Grange Prize winner Gauri GillIndian photographer Gauri Gill was awarded the $50,000 Grange Prize on Tuesday at Toronto’s Art Gallery of Ontario. The Grange Prize is Canada’s largest photography award, and each year two photographers in a partner country are chosen to compete against two Canadian photographers. This year the partner country was India, and Delhi-based Gill beat two Canadian photographers and another Indian photographer for the top prize. The Grange is the only major Canadian art prize to have its winner chosen by the public, and each of the runners-up is also granted $5,000 and an international residency.

Gill is an Indian photographer born in 1970, and her body of work includes a decade-long study of people living in marginalized communities in Rajasthan, India. Her photographs “often address ordinary heroism within challenging environments,” says a statement on behalf of the nominating jury, “depicting the artist’s often-intimate relationships with her subjects with a documentary spirit and a human concern over issues of survival.”

“The Grange Prize is a model of innovation among international art prizes,” says Matthew Teitelbaum, the Michael and Sonja Koerner director, and CEO, Art Gallery of Ontario. “Aeroplan and the AGO founded the prize with the shared desire to create more than a traditional art prize, for both the artists nominated and the audiences experiencing the works. We’re proud to accomplish that via artist-designed residencies and an online vote that gives the viewing public as much say as the experts in deciding what makes great art. I offer my sincere congratulations to Ms. Gill and all of the shortlisted artists.”

Works by all four finalists — Canadians Elaine Stocki and Althea Thauberger, and Indians Gill and Nandini Valli — are currently on view at the AGO in The Grange Prize 2011 Exhibition, on view through Nov. 27. The public was able to vote for their choice inside the exhibition or online at www.thegrangeprize.com, where works by all four artists are still on view. The winner has been selected entirely by public vote, which drew voters from Canada, India, the U.S., the U.K., France, Germany, Mexico, and China.
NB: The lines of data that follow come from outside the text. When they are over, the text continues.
Lemma install_backend_lease w b w' : lease w -> 0 < reserved_signal w ->
  peak_detach_controller_install_signal_backend_handler p (reserved_signal w) w = Some (b, w') ->
  lease w' /\ reserved_signal w' = reserved_signal w.
Proof.
  intros HL Hpos H. pose proof (depth_nonneg w HL) as Hd. destruct (lease_reserved _ _ _ HL) as [|(Hrt & Hsym & Hown)]; [lia|].
  unfold peak_detach_controller_install_signal_backend_handler in H.
  set (s := reserved_signal w) in *.
  destruct (internal_change_spec s (stop_action s) w (rt_settable s Hrt) Hd) as (rc & old & w1 & Hrun & Hk & Hc & Hr).
  rewrite <- (internal_sigaction s _ false w HL Hsym) in Hrun. rewrite (bind_some _ _ _ _ _ Hrun) in H.
  assert (HL1 : lease w1 /\ reserved_signal w1 = reserved_signal w).
  { destruct Hc as [[-> Ha]|(-> & Ha & _)]; [|by eapply actions_refused].
    destruct (kc_fields _ _ Hk) as (K1 & K2 & K3 & K4 & K5 & K6). destruct HL as [L1 L2 L3 L4 L5].
    split; [|done]. split; [congruence|congruence|congruence| |].
    - right. rewrite K1. fold s. unfold action_of. rewrite Ha, lookup_insert_eq. done.
    - intros Hst. destruct (L5 Hst) as [R E]. split; [by apply Hr|]. intros t Ht. rewrite K1.
      destruct (decide (t = s)) as [->|Hne]; [done|]. rewrite (action_insert_ne w w1 s t _ Ha) in Ht by done. by apply E. }
  destruct HL1 as [HL1 R1]. cbn [fst] in H. destruct (negb (rc =? 0)).
  - by apply ret_inv in H as [_ ->].
  - apply bind_inv in H as (x & w2 & H & H'). apply ret_inv in H' as [_ ->]. destruct (unblock_lease _ _ _ HL1 H) as [HL2 S2].
    split; [done|]. rewrite (same_reserved _ _ S2). done.
Qed.

Lemma install_trap_lease arch c bk w r w' : lease w -> resolved p "sigaction" = true ->
  peak_detach_controller_install_signal_trap_handler p arch c bk w = Some (r, w') ->
  lease w' /\ reserved_signal w' = reserved_signal w.
Proof.
  intros HL Hsym H. pose proof (depth_nonneg w HL) as Hd. unfold peak_detach_controller_install_signal_trap_handler in H.
  cbv zeta in H. apply bind_inv in H as (q & w1 & Hq & H). cbn [signal_trap_handler_installed] in Hq.
  assert (w1 = w) as ->.
  { destruct (signal_trap_handler_installed bk); [by apply ret_inv in Hq as [_ ->]|].
    rewrite internal_sigaction in Hq by done.
    assert (Hrun : real_sigaction SIGTRAP None (set_internal (internal_depth w + 1) w) =
              Some ((0, action_of w SIGTRAP), set_internal (internal_depth w + 1) w)) by reflexivity.
    rewrite (internally_run _ w _ _ Hd Hrun eq_refl) in Hq. injection Hq as _ <-. by destruct w. }
  destruct (negb (q.1 =? 0)); [by apply ret_inv in H as [_ ->]|].
  apply bind_inv in H as (r1 & w1 & Hr1 & H).
  assert (w' = w1) as -> by (destruct (r1.1 =? 0); by apply ret_inv in H as [_ ->]).
  rewrite internal_sigaction in Hr1 by done.
  match type of Hr1 with internally (real_sigaction _ (Some ?a)) _ = _ =>
    destruct (internal_change_spec SIGTRAP a w eq_refl Hd) as (rc & old & w2 & Hrun & Hk & Hc & Hr) end.
  rewrite Hrun in Hr1. injection Hr1 as <- <-.
  destruct Hc as [[-> Ha]|(-> & Ha & _)]; [|by eapply actions_refused].
  refine (actions_changed p strict w w2 _ _ HL _ _ Hk Ha Hr); [|done].
  destruct (lease_reserved _ _ _ HL) as [E|[E%rt_range _]]; unfold SIGTRAP; lia.
Qed.

Lemma resolved_of_reserved w : lease w -> 0 < reserved_signal w -> resolved p "sigaction" = true.
Proof. intros HL H. destruct (lease_reserved _ _ _ HL) as [|(_ & Hs & _)]; [lia|done]. Qed.

Lemma init_backend_lease supported arch bk w r w' : lease w ->
  peak_detach_controller_init_signal_backend_once p supported arch bk w = Some (r, w') -> lease w'.
Proof.
  intros HL H. unfold peak_detach_controller_init_signal_backend_once in H. cbv zeta in H.
  destruct supported; cbn [negb] in H; [|by apply ret_inv in H as [_ ->]].
  apply bind_inv in H as (c & w1 & Hc & H). destruct (choose_lease _ _ _ HL Hc) as [HL1 Hres].
  destruct (Z.leb_spec c 0) as [|Hpos]; cbn [orb] in H; [by apply ret_inv in H as [_ ->]|].
  destruct (SIGRTMAX <? c); [by apply ret_inv in H as [_ ->]|]. specialize (Hres Hpos). subst c.
  apply bind_inv in H as (i & w2 & Hi & H). destruct (install_backend_lease _ _ _ HL1 Hpos Hi) as [HL2 R2].
  destruct i; cbn [negb] in H.
  - apply bind_inv in H as (t & w3 & Ht & H). apply ret_inv in H as [_ ->].
    eapply install_trap_lease; [exact HL2| |exact Ht]. by apply (resolved_of_reserved w1).
  - apply bind_inv in H as (t & w3 & Ht & H). apply ret_inv in H as [_ ->]. by eapply clear_lease.
Qed.

Lemma installed_query s w : lease w -> rt_signal s = true -> resolved p "sigaction" = true ->
  internally (sigaction p s None true) w = Some ((0, action_of w s), w).
Proof.
  intros HL Hrt Hs. rewrite internal_sigaction by done.
  rewrite (internally_run _ w _ _ (depth_nonneg w HL) (query_spec s (set_internal (internal_depth w + 1) w) Hrt) eq_refl).
  by destruct w.
Qed.
Lemma packet_accepted_exactly_witness :
  peak_signal_policy_cookie_matches_async demo
    (Some (peak_signal_policy_send_thread_signal demo (peak_signal_policy_cookie_from_base (cookie_base demo_reserved) 7 100)))
    7 100 demo_reserved = Some (true, demo_reserved) /\
  peak_signal_policy_cookie_matches_async demo
    (Some (peak_signal_policy_send_thread_signal demo (peak_signal_policy_cookie_from_base (cookie_base demo_reserved) 7 100)))
    8 100 demo_reserved = Some (false, demo_reserved).
Proof.
  assert (Hb : cookie_base demo_reserved <> 0) by (vm_compute; discriminate).
  destruct (packet_accepted_exactly demo demo_reserved 7 100 7 100) as [_ A]; [exact Hb|unfold int32; lia..|].
  destruct (packet_accepted_exactly demo demo_reserved 7 100 8 100) as [_ B]; [exact Hb|unfold int32; lia..|].
  split; [rewrite A|rewrite B]; reflexivity.
Defined.

Lemma migration_sound_witness :
  match peak_signal_policy_migrate_reserved_signal_locked demo 64 (Some (Z.setbit 0 62)) "sigwait" demo_reserved with
  | Some (b, w') => b = true /\ reserved_signal w' = 62 /\ action_of w' 64 = default_action /\
                    (forall mask, demo_masks !! 100 = Some mask -> sigismember mask 62 = 0)
  | None => False
  end.
Proof.
  destruct (peak_signal_policy_migrate_reserved_signal_locked demo 64 (Some (Z.setbit 0 62)) "sigwait" demo_reserved)
    as [[b w']|] eqn:E; [|vm_compute in E; discriminate].
  assert (Hb : b = true /\ reserved_signal w' = 62) by (vm_compute in E; injection E as <- <-; split; reflexivity).
  destruct Hb as [-> Hr].
  assert (Hm : forall tid mask, masks demo_reserved !! tid = Some mask -> 0 <= mask < 2 ^ 64).
  { intros tid mask Hm. change (masks demo_reserved) with demo_masks in Hm. unfold demo_masks in Hm.
    apply lookup_singleton_Some in Hm as [_ <-]. lia. }
  assert (Hq : quiet demo_reserved) by (vm_compute; done).
  pose proof (migration_sound demo demo_reserved w' (Some (Z.setbit 0 62)) "sigwait" true Hq eq_refl demo_proc Hm E)
    as (_ & _ & _ & _ & _ & Hblk & _ & Hold & _).
  split; [reflexivity|]. split; [exact Hr|]. split; [exact Hold|].
  intros mask H. rewrite Hr in Hblk. apply (Hblk 100 mask). exact H.
Defined.

Lemma full_set_refused_witness :
  exists w', pthread_sigmask demo SIG_BLOCK (Some (2 ^ 64 - 1)) demo_reserved = Some (EINVAL, w') /\ masks w' = demo_masks.
Proof.
  assert (Hset : forall s, rt_signal s = true -> sigismember (2 ^ 64 - 1) s = 1).
  { intros s Hs%rt_range. apply sigismember_one. split; [unfold valid_signal, NSIG; destruct (Z.ltb_spec 0 s), (Z.ltb_spec s 65); cbn; lia|].
    change (2 ^ 64 - 1) with (Z.ones 64). apply Z.ones_spec_low. lia. }
  destruct (full_set_refused demo demo_reserved SIG_BLOCK (2 ^ 64 - 1) eq_refl eq_refl eq_refl (demo_reserved_lease false))
    as (w' & Hrun & Hm & _); [vm_compute; reflexivity|reflexivity|vm_compute; reflexivity|exact Hset|].
  exists w'. split; [exact Hrun|]. rewrite Hm. reflexivity.
Defined.

Lemma handler_lost_in_race_witness :
  exists w3, reserved_signal w3 = 64 /\ sa_handler (action_of w3 64) = peak_signal_policy_protective_handler.
Proof.
  assert (HL : Lease.lease demo true demo_start) by (apply initial_lease; [exact demo_clean|done]).
  destruct (handler_lost_in_race demo demo_start 64 demo_user eq_refl eq_refl eq_refl HL eq_refl eq_refl eq_refl ltac:(done))
    as (w1 & w2 & w3 & old & _ & _ & _ & _ & _ & A & B & _).
  exists w3. split; [exact A|exact B].
Defined.

Lemma backend_checks_sound_witness :
  match peak_detach_controller_ensure_signal_backend demo true true true no_backend demo_reserved with
  | Some ((true, r), w') => signal_backend_signum r = 64 /\ sa_handler (action_of w' 64) = peak_detach_controller_signal_handler
  | _ => False
  end.
Proof.
  destruct (peak_detach_controller_ensure_signal_backend demo true true true no_backend demo_reserved) as [[[ok r] w']|] eqn:E;
    [|vm_compute in E; discriminate].
  assert (H : ok = true /\ reserved_signal w' = 64) by (vm_compute in E; injection E as <- _ <-; split; reflexivity).
  destruct H as [-> Hr].
  assert (Hown : Forall own_operation [Choose]) by (repeat constructor).
  destruct (backend_checks_sound demo [Choose] ∅ demo_masks [] None [] _ _ true true true r w' eq_refl eq_refl demo_syscall
              demo_clean Hown demo_reserved_runs E) as (_ & A & B & _).
  rewrite Hr in A, B. split; [exact A|exact B].
Defined.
The four finalists were selected by a nominating jury comprising AGO acting curator of Canadian art Michelle Jacques; Wayne Baerwaldt, the acting vice president of research and academic affairs at the Alberta College of Art + Design in Calgary; Gayatri Sinha, a Delhi-based art critic and curator; and Sunil Gupta, a photographer, writer and curator born in India and living in New Delhi and London, U.K.

The Grange Prize finalists each receive an international residency, part of the prize’s mandate to foster the development of contemporary photography. Gill and Valli spent three weeks in Toronto in September working in the AGO’s new Artist in Residence studio, researching and creating new work. Stocki and Thauberger plan to travel to India in the New Year. More information about The Grange Prize can be found at thegrangeprize.com.